*RECORDS FOR THIS EXERCISE:*
(* ===== verification/K8sObjects.v ===== *)
(** Model of [internal/samsahai/k8sobject/object.go]: the objects that run the controllers of
    the staging side in a namespace of a team, and the comparison of a stored object with the
    one that is wanted.  They implement the interface [StagingObjects] that [SamsahaiCtrl]
    is proved against.

    An object is made of the fields that the code sets or compares; the other fields of what
    is stored are one text, empty in what is built.  Maps that are [nil] and empty ones are
    the same, but for the data of a secret; a quantity is its text.  The version of the program, which is
    set when it is built, and the calls of the client are parameters. *)

From S2P Require Import Prelude.
From S2P Require Import GoRuntime.
From S2P Require Import Errors.
From S2P Require Import KubeApi.
From S2P Require Import ConfigTypes.
From S2P Require Import TeamTypes.
From S2P Require Import QueueCtrl.
From S2P Require Import Interfaces.
From S2P Require Import SamsahaiCtrl.
From S2P Require Import S2hRpc.
From S2P Require Import HttpClient.
From Stdlib Require Import Ascii.
Open Scope string_scope.
Open Scope list_scope.
Open Scope Z_scope.

Definition StagingCtrlName : string := "s2h-staging-ctrl".
Definition StagingDefaultPort : Z := 8090.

*WHAT YOU SHOULD DO:* Among the lines above, find each one containing the string "Open" and copy it.

*RESPONSE BOX:*
Open Scope string_scope.
Open Scope list_scope.
Open Scope Z_scope.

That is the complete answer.